Special needs awareness organization

Looking Beyond is a US non-profit organization for children and young adults with special needs. Looking Beyond supports various organizations, programs and services with money collected through events and fundraising opportunities. It was established in 1999 by twelve women from Los Angeles. Since then, they organize yearly Gala dinners, and distribute the funds among tens of organizations, programs and hospitals.

== Beneficiaries ==
In 2018, Looking Beyond has disbursed more than $300,000 to 30 organizations, including United Cerebral Palsy LA, No Limit Theater Group for Deaf Children, Children's Hospital Orthopedic Department, ILAI Fund.

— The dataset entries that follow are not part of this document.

(** C20: a serial actor handles one message at a time: while one is handled the dispatcher
    takes no other.  A goroutine that told the actor a message and wants the answer
    gets what the first handler came back with, or the error of a later one, or a time
    out, or the refusal of an actor that is gone.  So it is told of success only when the
    first handler succeeded, and when there is one handler the answer is that handler's;
    a message for which there is no handler is never answered.  That the answer is the
    first handler's does not hold with more: the caller reads the error after it has been
    woken, and a second handler may have written it by then. *)
Theorem actor_answers t a id m :
  rtc actor_step (Initialize t) a →
  (t = ACTOR_TYPE_SYNC → ∀ id1 id2, is_Some (workers a !! id1) → is_Some (workers a !! id2) →
     id1 = id2 ∧ dispatcher a = DBusy id1) ∧
  (msgs a !! id = Some m → ∀ r, m_need m = true → m_teller m = TReturned r →
     (m_wait m = false ∧ r = Some ErrTimeout) ∨ r = Some ErrInactive ∨
     (∃ rest, m_handlers m = r :: rest) ∨
     ∃ e first rest, r = Some e ∧ m_handlers m = first :: rest ∧ Some e ∈ rest) ∧
  (msgs a !! id = Some m → m_handlers m = [] → m_need m = true → m_wait m = true →
     ∀ r, m_teller m = TReturned r → r = Some ErrInactive) ∧
  (∃ a' m', runs run_event overtaken_call (Initialize ACTOR_TYPE_SYNC) = Some a' ∧
     msgs a' !! 1%positive = Some m' ∧ m_handlers m' = [None; Some "full"] ∧
     m_teller m' = TReturned (Some "full")).
Proof.
  intros Hr. destruct (actor_reachable_ok t a Hr) as [[Hn Hq Hw Hm Hb] Et]. split_and!.
  - intros -> id1 id2 H1 H2. specialize (Hb Et).
    destruct (dispatcher a) as [|i| |]; try (rewrite Hb in H1; by destruct H1).
    apply elem_of_dom in H1, H2. rewrite Hb in H1, H2. split; [set_solver|]. f_equal. set_solver.
  - intros Hid r Hnd Ht. pose proof (Hm _ _ Hid) as Hmok. unfold msg_ok, answer_ok in Hmok. rewrite Ht in Hmok.
    destruct Hmok as [?|[?|[?|[?|(e & -> & He)]]]]; [congruence|by left|by right; left|by do 2 right; left|].
    destruct (m_handlers m) as [|first rest] eqn:Eh; [by apply elem_of_nil in He|].
    do 2 right. apply elem_of_cons in He as [<-|He]; [left; by eexists|right; by exists e, first, rest].
  - intros Hid Hh Hnd Hwt r Ht. pose proof (Hm _ _ Hid) as Hmok. unfold msg_ok, answer_ok in Hmok.
    rewrite Ht, Hh in Hmok. destruct Hmok as [?|[[? _]|[?|[[rest ?]|(e & _ & He)]]]]; try congruence.
    by apply elem_of_nil in He.
  - eexists _, _. split; [vm_compute; reflexivity|]. split; [vm_compute; reflexivity|]. by split.
Qed.

(** ** A serial actor whose caller has given up *)

(** The handler of [id] is at the send on [done], and nobody is at the select. *)
Record stuck_at (id : positive) (a : ActorComponent) : Prop := {
  sa_type : a_type a = ACTOR_TYPE_SYNC;
  sa_busy : dispatcher a = DBusy id;
  sa_only i : is_Some (workers a !! i) → i = id;
  sa_send : ∃ rest, workers a !! id = Some (HSend rest);
  sa_gone : ∃ m r, msgs a !! id = Some m ∧ m_teller m = TReturned r }.

Lemma stuck_step id a a' :
  stuck_at id a → actor_step a a' →
  stuck_at id a' ∧ queueReceive a `prefix_of` queueReceive a' ∧
  ∀ i m, msgs a !! i = Some m → m_teller m = TWait → m_wait m = true → msgs a' !! i = Some m.
Proof.
  intros [Ht Hb Ho (rest & Hs) (m & r & Hid & Hr)] [e Hrun].
  assert (∀ i m', i ≠ id → stuck_at id (set_msgs (<[i := m']> (msgs a)) a)) as Hset.
  { intros i m' Hne. split; simpl; try done; [by exists rest|]. exists m, r. by rewrite lookup_insert_ne. }
  assert (∀ i m0 m', msgs a !! i = Some m0 → (m_teller m0 = TWait → m_wait m0 = true → False) →
    ∀ j n, msgs a !! j = Some n → m_teller n = TWait → m_wait n = true → <[i := m']> (msgs a) !! j = Some n) as Hkeep.
  { intros i m0 m' Hi Hno j n Hj Hw Hwt. rewrite lookup_insert_ne; [done|]. intros <-. simplify_eq. by apply Hno. }
  destruct e as [i hs need wait|i|i| | | |i|i|i|i]; simpl in Hrun.
  - unfold Tell in Hrun. destruct (msgs a !! i) eqn:Hi; simplify_eq. split_and!; [|done|].
    + apply Hset. congruence.
    + intros j n Hj _ _. simpl. rewrite lookup_insert_ne; [done|congruence].
  - unfold enqueue in Hrun. destruct (msgs a !! i) as [m0|] eqn:Hi; [|done].
    destruct (m_teller m0) eqn:Ht0; try done.
    assert (i ≠ id) as Hne by (intros ->; congruence).
    destruct (qclosed a); [|destruct (decide _); [|done]]; simplify_eq; simpl; split_and!;
      try (apply (Hkeep i m0 _ Hi); by rewrite Ht0).
    + by apply Hset.
    + done.
    + split; simpl; try done; [by exists rest|]. exists m, r. by rewrite lookup_insert_ne.
    + by apply prefix_app_r.
  - unfold tell_timeout in Hrun. destruct (msgs a !! i) as [m0|] eqn:Hi; [|done].
    destruct (m_teller m0) eqn:Ht0; try done. destruct (m_wait m0) eqn:Hw0; [done|]. simplify_eq.
    split_and!; [apply Hset; intros ->; congruence|done|]. apply (Hkeep i m0 _ Hi). by rewrite Hw0.
  - unfold dispatch_take in Hrun. by rewrite Hb in Hrun.
  - unfold dispatch_end in Hrun. by rewrite Hb in Hrun.
  - unfold Destroy in Hrun. by rewrite Hb in Hrun.
  - unfold Catch in Hrun. destruct (workers a !! i) as [w|] eqn:Hi; [|done].
    assert (i = id) as -> by (apply Ho; by eexists). rewrite Hs in Hi. by simplify_eq.
  - unfold send_done in Hrun. destruct (workers a !! i) as [w|] eqn:Hi; [|done].
    assert (i = id) as -> by (apply Ho; by eexists). rewrite Hs in Hi. simplify_eq. by rewrite Hid, Hr in Hrun.
  - unfold read_err in Hrun. destruct (msgs a !! i) as [m0|] eqn:Hi; [|done].
    destruct (m_teller m0) eqn:Ht0; try done. simplify_eq.
    split_and!; [apply Hset; intros ->; congruence|done|]. apply (Hkeep i m0 _ Hi). by rewrite Ht0.
  - unfold handle_end in Hrun. destruct (workers a !! i) as [w|] eqn:Hi; [|done].
    assert (i = id) as -> by (apply Ho; by eexists). rewrite Hs in Hi. by simplify_eq.
Qed.

(** When the goroutine that told a serial actor a message has timed out before the
    handler comes back, the actor is lost: the dispatcher stays at the send of the
    answer for ever, no other message is ever handled, the queue only grows, and a
    goroutine that waits without a time out for one of its messages never returns. *)
Theorem serial_actor_lost t a a' id rest m r :
  t = ACTOR_TYPE_SYNC → rtc actor_step (Initialize t) a →
  workers a !! id = Some (HSend rest) → msgs a !! id = Some m → m_teller m = TReturned r →
  rtc actor_step a a' →
  dispatcher a' = DBusy id ∧ (∀ i, is_Some (workers a' !! i) → i = id) ∧
  queueReceive a `prefix_of` queueReceive a' ∧
  ∀ i n, msgs a !! i = Some n → m_teller n = TWait → m_wait n = true → msgs a' !! i = Some n.
Proof.
  intros -> Hr Hs Hid Hm Hr'. destruct (actor_reachable_ok _ a Hr) as [Hok Et].
  assert (stuck_at id a) as Hst.
  { pose proof (ao_busy _ Hok Et) as Hb. destruct (dispatcher a) as [|i| |] eqn:Hd;
      try (rewrite Hb in Hs; by rewrite lookup_empty in Hs).
    assert (i = id) as -> by (apply elem_of_dom_2 in Hs; rewrite Hb in Hs; set_solver).
    split; [done|done| |by exists rest|by exists m, r].
    intros i Hi. apply elem_of_dom in Hi. rewrite Hb in Hi. set_solver. }
  clear Hr Hs Hid Hm Hok Et. induction Hr' as [a|a1 a2 a3 Hst1 _ IH]; [by destruct Hst|].
  destruct (stuck_step _ _ _ Hst Hst1) as (Hst2 & Hp & Hk). destruct (IH Hst2) as (? & ? & Hp' & Hk').
  split_and!; [done|done|by etrans|]. intros i n Hi Ht Hw. apply Hk'; [by apply Hk|done|done].
Qed.

(** ** Witnesses *)

(** A call whose handler answers, and one that times out while its handler runs. *)
Definition answered_call : list actor_event :=
  [ETell 1 [Some "full"] true false; EEnqueue 1; ETake; ECatch 1; EDone 1; ERead 1].
Definition late_call : list actor_event :=
  [ETell 1 [None] true false; EEnqueue 1; ETake; ETell 2 [None] true true; EEnqueue 2;
   ETellTimeout 1; ERead 1; ECatch 1].

Definition after (es : list actor_event) : ActorComponent :=
  default (Initialize ACTOR_TYPE_SYNC) (runs run_event es (Initialize ACTOR_TYPE_SYNC)).

Lemma after_steps es : is_Some (runs run_event es (Initialize ACTOR_TYPE_SYNC)) →
  rtc actor_step (Initialize ACTOR_TYPE_SYNC) (after es).
Proof. intros [a Ha]. apply (runs_steps run_event es). unfold after. by rewrite Ha. Qed.

Lemma answered_call_runs : is_Some (runs run_event answered_call (Initialize ACTOR_TYPE_SYNC)).
Proof. eexists. vm_compute. reflexivity. Qed.
Lemma late_call_runs : is_Some (runs run_event late_call (Initialize ACTOR_TYPE_SYNC)).
Proof. eexists. vm_compute. reflexivity. Qed.

Definition full_answer : Msg := mkMsg [Some "full"] true false true (Some "full") (TReturned (Some "full")).

Lemma actor_answers_witness :
  msgs (after answered_call) !! 1%positive = Some full_answer ∧
  ∃ rest, m_handlers full_answer = Some "full" :: rest.
Proof.
  split; [vm_compute; reflexivity|].
  destruct (actor_answers ACTOR_TYPE_SYNC (after answered_call) 1 full_answer
    (after_steps _ answered_call_runs)) as (_ & H & _).
  destruct (H ltac:(vm_compute; reflexivity) (Some "full") eq_refl eq_refl) as [[_ E]|[E|[E|(e & f & r & _ & E & He)]]];
    [discriminate E|discriminate E|exact E|].
  injection E as <- <-. by apply elem_of_nil in He.
Defined.

Definition late_message : Msg := mkMsg [None] true false false (Some ErrTimeout) (TReturned (Some ErrTimeout)).

Lemma serial_actor_lost_witness :
  msgs (after late_call) !! 1%positive = Some late_message ∧ dispatcher (after late_call) = DBusy 1.
Proof.
  split; [vm_compute; reflexivity|].
  apply (serial_actor_lost ACTOR_TYPE_SYNC (after late_call) (after late_call) 1 [] late_message
    (Some ErrTimeout) eq_refl (after_steps _ late_call_runs)
    ltac:(vm_compute; reflexivity) ltac:(vm_compute; reflexivity) eq_refl (rtc_refl _ _)).
Defined.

== Soaring Spirit Award ==
Every year during its yearly charity gala, Looking Beyond presents The Soaring Spirit Award to individuals who have broken through personal barriers, and serving as inspiration to others. In 2018, the Soaring Spirit Award was awarded to USC junior long snapper Jake Olson, who, despite eye cancer that cost him an eye at the age of 12, has accomplished his dream of playing football for his college. He has also written two books, and established his own foundation.

== Scholarship ==
In 2014, Looking Beyond established a special scholarship fund to provide tuition assistance to undergraduate USC Price School of Public Policy students with learning disabilities, such as attention deficit hyperactivity disorder, dyslexia, or auditory or visual processing problems. The program is called USC LB Scholarship.

== Awards ==
In 2018, the ILAI Fund, one of its repeat beneficiaries, awarded Looking Beyond LA with the Annual Best Donating Angel Award.